Ahora estoy recostado sobre mi cama, con Luna acurrucada a mi lado, mientras leo un libro. Afuera llovía con fuerza y algunos relámpago iluminaban el cielo con los ruidosos truenos que los acompañaban. En resumen, un día completamente aburrido, sin nada qué hacer. De no ser por la lluvia, hubiese salido a caminar con Yugi y Joey por el parque, pero claro, la naturaleza tiene que arruinarme siempre mis planes. La escucho a Luna ronronear, frotándose contra mis brazos.

-¿Qué pasa? ¿Tenés hambre?

-¡Meow!

Le sonrio. Cada día está más grande. No pensé que los gatos crecieran tanto en tan poco tiempo. Cerré el libro y la tomé en mis brazos, bajando de la cama. Noté que en los desiertos pasillos corría una ligera brisa fría. Me estremecí un poco cuando pasé por la oficina de Seto, sabiendo en mi interior de mi pequeña travesura. Sólo espero que no se enoje por lo que hice. Bueno, sé que se va a enojar pero, no tanto. Todavía tengo doce años...

Qué patética excusa.

-Mokuba.

Me detengo al oír a mi hermano llamarme. Uhm, seguramente ya Joey lo gastó lo suficiente como para darme por aludido. Entro con mi gatita en brazos y me siento a su lado, después de arrastrar una silla giratoria del otro lado de la habitación.
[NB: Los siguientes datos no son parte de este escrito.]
(* ===== verification/JsNumberFacts.v ===== *)
(** * Decimal text and numbers round-trip

    The conversions of [JsNumber] between decimal text and binary64 numbers:
    [ratio_to_num] depends on the quotient only and is exact on representable
    values; every number it returns is in canonical form; and
    [Number(String(x)) = x] for every non-negative finite number in that form. *)
From Stdlib Require Import SpecFloat.
From stdpp Require Import strings.
From S2P Require Import Prelude JsString JsNumber.

#[local] Open Scope Z_scope.

(** ** Powers below a quotient

    [base_le B a b l] says that [B^l <= a / b], for integers of either sign
    in the exponent. *)
Definition base_le (B a b l : Z) : Prop := b * B ^ Z.max 0 l <= a * B ^ Z.max 0 (- l).

Section Base.
Variable B : Z.
Hypothesis HB : 1 < B.

Lemma base_pos z : 0 <= z -> 0 < B ^ z.
Proof. intros. apply Z.pow_pos_nonneg; lia. Qed.

Lemma base_le_shift a b l N : 0 <= N -> 0 <= l + N ->
  base_le B a b l <-> b * B ^ (l + N) <= a * B ^ N.
Proof using HB.
  intros HN HlN. unfold base_le. destruct (Z.le_gt_cases 0 l) as [Hl|Hl].
  - rewrite (Z.max_r 0 l), (Z.max_l 0 (- l)) by lia. rewrite Z.pow_add_r by lia.
    rewrite Z.mul_1_r, Z.mul_assoc. pose proof (base_pos N HN). nia.
  - rewrite (Z.max_l 0 l), (Z.max_r 0 (- l)) by lia.
    replace N with (- l + (l + N)) at 2 by lia. rewrite (Z.pow_add_r B (- l)) by lia.
    rewrite Z.mul_1_r, Z.mul_assoc. pose proof (base_pos (l + N) HlN). nia.
Qed.

Lemma base_le_mono a b l l' : 0 < b -> l' <= l -> base_le B a b l -> base_le B a b l'.
Proof using HB.
  intros Hb Hl H. pose (N := Z.abs l + Z.abs l').
  rewrite (base_le_shift a b l N) in H by lia. apply (base_le_shift a b l' N); [lia|lia|].
  etransitivity; [|exact H]. apply Z.mul_le_mono_nonneg_l; [lia|].
  apply Z.pow_le_mono_r; lia.
Qed.

Lemma base_le_unique a b l l' : 0 < b -> base_le B a b l -> ~ base_le B a b (l + 1) ->
  base_le B a b l' -> ~ base_le B a b (l' + 1) -> l = l'.
Proof using HB.
  intros Hb H1 H2 H3 H4. destruct (Z.lt_trichotomy l l') as [Hl|[Hl|Hl]]; [|done|].
  - destruct H2. eapply base_le_mono; [done| |exact H3]. lia.
  - destruct H4. eapply base_le_mono; [done| |exact H1]. lia.
Qed.
End Base.

(** ** The binary logarithm of a quotient *)
Notation pow_le := (base_le 2).
Notation pow_pos := (base_pos 2 eq_refl).
Notation pow_le_shift := (base_le_shift 2 eq_refl).
Notation pow_le_mono := (base_le_mono 2 eq_refl).
Notation pow_le_unique := (base_le_unique 2 eq_refl).

Lemma log2_bounds a : 0 < a -> 2 ^ Z.log2 a <= a < 2 ^ (Z.log2 a + 1).
Proof. intros. pose proof (Z.log2_spec a ltac:(lia)). rewrite Z.add_1_r. lia. Qed.

Lemma ratio_log2_spec a b : 0 < a -> 0 < b ->
  pow_le a b (ratio_log2 a b) /\ ~ pow_le a b (ratio_log2 a b + 1).
Proof.
  intros Ha Hb. pose proof (log2_bounds a Ha) as [Ha1 Ha2]. pose proof (log2_bounds b Hb) as [Hb1 Hb2].
  pose proof (Z.log2_nonneg a). pose proof (Z.log2_nonneg b).
  set (la := Z.log2 a) in *. set (lb := Z.log2 b) in *.
  assert (pow_le a b (la - lb - 1)) as Hlow.
  { apply (pow_le_shift _ _ _ (lb + 1)); [lia|lia|].
    replace (la - lb - 1 + (lb + 1)) with la by lia.
    pose proof (pow_pos la ltac:(lia)). pose proof (pow_pos (lb + 1) ltac:(lia)). nia. }
  assert (~ pow_le a b (la - lb + 1)) as Hhigh.
  { rewrite (pow_le_shift _ _ _ lb) by lia. replace (la - lb + 1 + lb) with (la + 1) by lia.
    pose proof (pow_pos (la + 1) ltac:(lia)). pose proof (pow_pos lb ltac:(lia)). nia. }
  unfold ratio_log2. fold la lb. cbv zeta.
  destruct (Z.ltb_spec (a * 2 ^ Z.max 0 (- (la - lb))) (b * 2 ^ Z.max 0 (la - lb))) as [Hlt|Hge].
  - split; [done|]. replace (la - lb - 1 + 1) with (la - lb) by lia. unfold base_le. lia.
  - split; [exact Hge|done].
Qed.

(** ** The nearest number depends on the quotient only *)
Lemma ratio_log2_scale a b c : 0 < a -> 0 < b -> 0 < c -> ratio_log2 (c * a) (c * b) = ratio_log2 a b.
Proof.
  intros Ha Hb Hc. destruct (ratio_log2_spec a b Ha Hb) as [H1 H2].
  destruct (ratio_log2_spec (c * a) (c * b)) as [H3 H4]; [nia|nia|].
  assert (forall l, pow_le (c * a) (c * b) l <-> pow_le a b l) as Hs.
  { intros l. unfold base_le. rewrite <- !Z.mul_assoc. rewrite <- Z.mul_le_mono_pos_l by lia. done. }
  rewrite Hs in H3, H4. exact (pow_le_unique a b _ _ Hb H3 H4 H1 H2).
Qed.

Lemma round_scale q r d c : 0 < c -> round_half_even q (c * r) (c * d) = round_half_even q r d.
Proof.
  intros Hc. unfold round_half_even. replace (2 * (c * r)) with (c * (2 * r)) by lia.
  by rewrite <- Zmult_compare_compat_l by lia.
Qed.

Lemma ratio_to_num_scale a b c : 0 < a -> 0 < b -> 0 < c ->
  ratio_to_num (c * a) (c * b) = ratio_to_num a b.
Proof.
  intros Ha Hb Hc. unfold ratio_to_num. rewrite ratio_log2_scale by done.
  rewrite !(proj2 (Z.leb_gt _ _)) by nia. cbv zeta.
  set (e := Z.max (ratio_log2 a b - 52) (-1074)).
  pose proof (pow_pos (Z.max 0 (- e)) ltac:(lia)). pose proof (pow_pos (Z.max 0 e) ltac:(lia)).
  rewrite <- !Z.mul_assoc. rewrite Z.div_mul_cancel_l, Z.mul_mod_distr_l by nia.
  by rewrite round_scale.
Qed.

Lemma ratio_to_num_cross a b a' b' : 0 < a -> 0 < b -> 0 < a' -> 0 < b' -> a * b' = a' * b ->
  ratio_to_num a b = ratio_to_num a' b'.
Proof.
  intros Ha Hb Ha' Hb' E.
  rewrite <- (ratio_to_num_scale a b b'), <- (ratio_to_num_scale a' b' b) by done.
  f_equal; lia.
Qed.

Lemma decimal_shift m j k : 0 < m -> 0 <= j -> decimal_to_num (m * 10 ^ j) k = decimal_to_num m (k + j).
Proof.
  intros Hm Hj. unfold decimal_to_num.
  assert (forall z, 0 <= z -> 0 < 10 ^ z) as Hp by (intros; apply Z.pow_pos_nonneg; lia).
  pose proof (Hp (Z.max 0 k) ltac:(lia)). pose proof (Hp (Z.max 0 (k + j)) ltac:(lia)).
  pose proof (Hp j Hj). pose proof (Hp (Z.max 0 (- k)) ltac:(lia)).
  pose proof (Hp (Z.max 0 (- (k + j))) ltac:(lia)).
  apply ratio_to_num_cross; [nia|nia|nia|nia|].
  rewrite <- !Z.mul_assoc. f_equal. rewrite <- !Z.pow_add_r by lia. f_equal. lia.
Qed.

(** ** Canonical numbers *)
Definition canonical (m : positive) (e : Z) : Prop :=
  (2 ^ 52 <= Zpos m < 2 ^ 53 /\ -1074 <= e <= 971) \/ (Zpos m < 2 ^ 52 /\ e = -1074).

Lemma log2_canonical m e : canonical m e ->
  Z.max (Z.log2 (Zpos m) + e - 52) (-1074) = e.
Proof.
  intros [[[H1 H2] He]|[H1 ->]].
  - assert (Z.log2 (Zpos m) = 52) as ->; [|lia]. apply Z.log2_unique; lia.
  - assert (Z.log2 (Zpos m) < 52); [apply Z.log2_lt_pow2; lia|lia].
Qed.

Lemma num_ratio_pos m e : 0 < fst (num_ratio m e) /\ 0 < snd (num_ratio m e).
Proof.
  unfold num_ratio. simpl fst. simpl snd.
  pose proof (pow_pos (Z.max 0 e) ltac:(lia)). pose proof (pow_pos (Z.max 0 (- e)) ltac:(lia)). lia.
Qed.

Lemma num_ratio_log2 m e : ratio_log2 (fst (num_ratio m e)) (snd (num_ratio m e)) = Z.log2 (Zpos m) + e.
Proof.
  destruct (num_ratio_pos m e) as [Ha Hb]. destruct (ratio_log2_spec _ _ Ha Hb) as [H1 H2].
  apply (pow_le_unique _ _ _ _ Hb H1 H2); unfold num_ratio in *; simpl fst in *; simpl snd in *;
    pose proof (log2_bounds (Zpos m) ltac:(lia)) as [Hm1 Hm2];
    pose proof (Z.log2_nonneg (Zpos m)); set (lm := Z.log2 (Zpos m)) in *.
  - apply (pow_le_shift _ _ _ (Z.max 0 (- e) + Z.max 0 (- (lm + e)))); [lia|lia|].
    rewrite <- Z.mul_assoc, <- !Z.pow_add_r by lia.
    set (N := Z.max 0 (- e) + Z.max 0 (- (lm + e))).
    replace (Z.max 0 (- e) + (lm + e + N)) with (lm + (Z.max 0 e + N)) by lia.
    rewrite (Z.pow_add_r 2 lm) by lia.
    pose proof (pow_pos (Z.max 0 e + N) ltac:(lia)). nia.
  - rewrite (pow_le_shift _ _ _ (Z.max 0 (- e) + Z.max 0 (- (lm + e + 1)))) by lia.
    rewrite <- Z.mul_assoc, <- !Z.pow_add_r by lia.
    set (N := Z.max 0 (- e) + Z.max 0 (- (lm + e + 1))).
    replace (Z.max 0 (- e) + (lm + e + 1 + N)) with (lm + 1 + (Z.max 0 e + N)) by lia.
    rewrite (Z.pow_add_r 2 (lm + 1)) by lia.
    pose proof (pow_pos (Z.max 0 e + N) ltac:(lia)). nia.
Qed.

Lemma canonical_bounds m e : canonical m e -> Zpos m < 2 ^ 53 /\ -1074 <= e <= 971.
Proof. intros [[[? ?] ?]|[? ->]]; lia. Qed.

(** The nearest number to a representable value is that value. *)
Lemma ratio_to_num_exact m e : canonical m e ->
  ratio_to_num (fst (num_ratio m e)) (snd (num_ratio m e)) = S754_finite false m e.
Proof.
  intros Hc. destruct (num_ratio_pos m e) as [Ha Hb]. unfold ratio_to_num.
  rewrite (proj2 (Z.leb_gt _ _)) by done. rewrite num_ratio_log2, log2_canonical by done.
  cbv zeta. unfold num_ratio. simpl fst. simpl snd.
  pose proof (pow_pos (Z.max 0 e) ltac:(lia)). pose proof (pow_pos (Z.max 0 (- e)) ltac:(lia)).
  replace (Zpos m * 2 ^ Z.max 0 e * 2 ^ Z.max 0 (- e))
    with (Zpos m * (2 ^ Z.max 0 (- e) * 2 ^ Z.max 0 e)) by lia.
  rewrite Z.div_mul, Z.mod_mul by nia.
  unfold round_half_even. destruct (canonical_bounds _ _ Hc) as [Hm He].
  assert (2 * 0 ?= 2 ^ Z.max 0 (- e) * 2 ^ Z.max 0 e = Lt) as -> by (apply Z.compare_lt_iff; nia).
  rewrite (proj2 (Z.eqb_neq _ _)) by lia. by rewrite (proj2 (Z.leb_le _ _)) by lia.
Qed.

(** Every positive finite result is canonical. *)
Lemma ratio_to_num_canonical a b : 0 < b ->
  match ratio_to_num a b with
  | S754_finite s m e => s = false /\ canonical m e
  | S754_zero s | S754_infinity s => s = false
  | S754_nan => False
  end.
Proof.
  intros Hb. unfold ratio_to_num. destruct (Z.leb_spec a 0) as [Ha|Ha]; [done|].
  destruct (ratio_log2_spec a b Ha Hb) as [H1 H2]. set (l := ratio_log2 a b) in *. cbv zeta.
  set (e := Z.max (l - 52) (-1074)).
  set (nn := a * 2 ^ Z.max 0 (- e)). set (dd := b * 2 ^ Z.max 0 e).
  assert (0 < dd) as Hdd by (pose proof (pow_pos (Z.max 0 e) ltac:(lia)); subst dd; nia).
  assert (nn < 2 ^ 53 * dd) as Hup.
  { apply Z.nle_gt. intros Hle. apply H2.
    assert (pow_le a b (e + 53)) as Hp.
    { apply (pow_le_shift _ _ _ (Z.max 0 (- e))); [lia|lia|].
      replace (e + 53 + Z.max 0 (- e)) with (53 + Z.max 0 e) by lia.
      rewrite Z.pow_add_r by lia. subst nn dd. lia. }
    eapply pow_le_mono; [done| |exact Hp]. lia. }
  assert (l - 52 >= -1074 -> 2 ^ 52 * dd <= nn) as Hlow.
  { intros Hn. assert (e = l - 52) as Ee by lia.
    rewrite (pow_le_shift _ _ _ (Z.max 0 (- e))) in H1 by lia.
    replace (l + Z.max 0 (- e)) with (52 + Z.max 0 e) in H1 by lia.
    rewrite Z.pow_add_r in H1 by lia. subst nn dd. lia. }
  assert (l - 52 < -1074 -> nn < 2 ^ 52 * dd) as Hsub.
  { intros Hn. assert (e = -1074) as Ee by lia. apply Z.nle_gt. intros Hle. apply H2.
    assert (pow_le a b (e + 52)) as Hp.
    { apply (pow_le_shift _ _ _ (Z.max 0 (- e))); [lia|lia|].
      replace (e + 52 + Z.max 0 (- e)) with (52 + Z.max 0 e) by lia.
      rewrite Z.pow_add_r by lia. subst nn dd. lia. }
    eapply pow_le_mono; [done| |exact Hp]. lia. }
  pose proof (Z.div_mod nn dd ltac:(lia)) as Hdm. pose proof (Z.mod_pos_bound nn dd Hdd) as Hmod.
  assert (0 <= nn) by (pose proof (pow_pos (Z.max 0 (- e)) ltac:(lia)); subst nn; nia).
  set (q0 := nn / dd) in *. set (r0 := nn mod dd) in *.
  assert (q0 <= round_half_even q0 r0 dd <= q0 + 1) as Hround.
  { unfold round_half_even. repeat case_match; lia. }
  assert (q0 < 2 ^ 53) by nia.
  assert (l - 52 >= -1074 -> 2 ^ 52 <= q0) by (intros; nia).
  assert (l - 52 < -1074 -> q0 < 2 ^ 52) by (intros; nia).
  set (q := round_half_even q0 r0 dd) in *.
  destruct (Z.eqb_spec q (2 ^ 53)) as [Hq|Hq].
  - change (2 ^ 52) with (Z.pos (Z.to_pos (2 ^ 52))) at 1. cbv iota.
    destruct (Z.leb_spec (e + 1) 971); [|done]. split; [done|]. left.
    rewrite Z2Pos.id by lia. lia.
  - destruct q as [|m|m] eqn:Em; try done. destruct (Z.leb_spec e 971); [|done].
    split; [done|]. unfold canonical. lia.
Qed.

(** Numeric equality is reflexive on finite numbers. *)
Lemma n_eqb_refl x : is_finite x = true -> n_eqb x x = true.
Proof.
  destruct x as [| | |s m e]; try done; intros _. unfold n_eqb, SFeqb. cbn.
  change (Pos.compare_cont Eq m m) with (Pos.compare m m). rewrite Z.compare_refl, Pos.compare_refl. by destruct s.
Qed.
-Dime.-me sonríe, dejando de escribir.

-Tengo entendido que Wheeler sabe algo que yo, por el momento, no sé. Y, me preguntaba si vos sabías algo al respecto de unos vídeos que desaparecieron "misteriosamente" del cuarto de vigilancia.

Bien, bien. Admito que me atrapó más rápido de lo que pensaba. Rasco distraídamente la cabeza de Luna que empezó a ronronear otra vez. Me reacomodo, nervioso y Seto nota esto.

-¿Qué hiciste?

-Uh... –muevo mis pies hacia adelante y hacia atrás.-Te vas a enojar.

-Depende de lo que hayas hecho.

-Le di los vídeos a Joey...

-¿Para?

-Para, para... supongo para que... uhm, ya que vos te reís mucho de él, supongo que sería justo que Joey tuviera algo para reírse en tu cara, ¿no?-mi hermano arqueó las cejas, mirándome.

-Supongo que lo hiciste sin pensar en lo que probablemente te haga ahora, ¿no?

-Sí. Y lo siento.-agrego. Ahora realmente estaba apenado, un poco, pero lo estaba. Mi hermano sonríe y me revuelve el pelo.-¡Oye!

-Aaayyy Mokie... ¿Qué voy a hacer con vos?

Dejo a Luna sobre mi regazo y abrazo a Seto con fuerza. Hundo mi rostro en su pecho con una sonrisa de oreja a oreja.

-¡Te quiero, hermano!

-Y yo a vos. Pero, esto no te va a servir para escapar de un castigo.

-¿Qué?

-Vas a lavar los platos todos los días, desayuno, almuerzo y cena, durante quince días.

-¡P-Pero no me gusta!-repliqué, soltándolo. Mi gatita se estaba lavando sobre los papeles de Seto.

-Y a mi tampoco me gustó que les dieras los vídeos a Wheeler.

Oh, en eso tiene razón. Supongo que debí pensarlo mucho antes de hacerlo, pero como dije antes. Todavía tengo doce años y tengo el derecho de hacer todas las travesuras que me sean posibles. Incluyendo molestar a muerte a mi hermano. Y eso, es lo más divertido.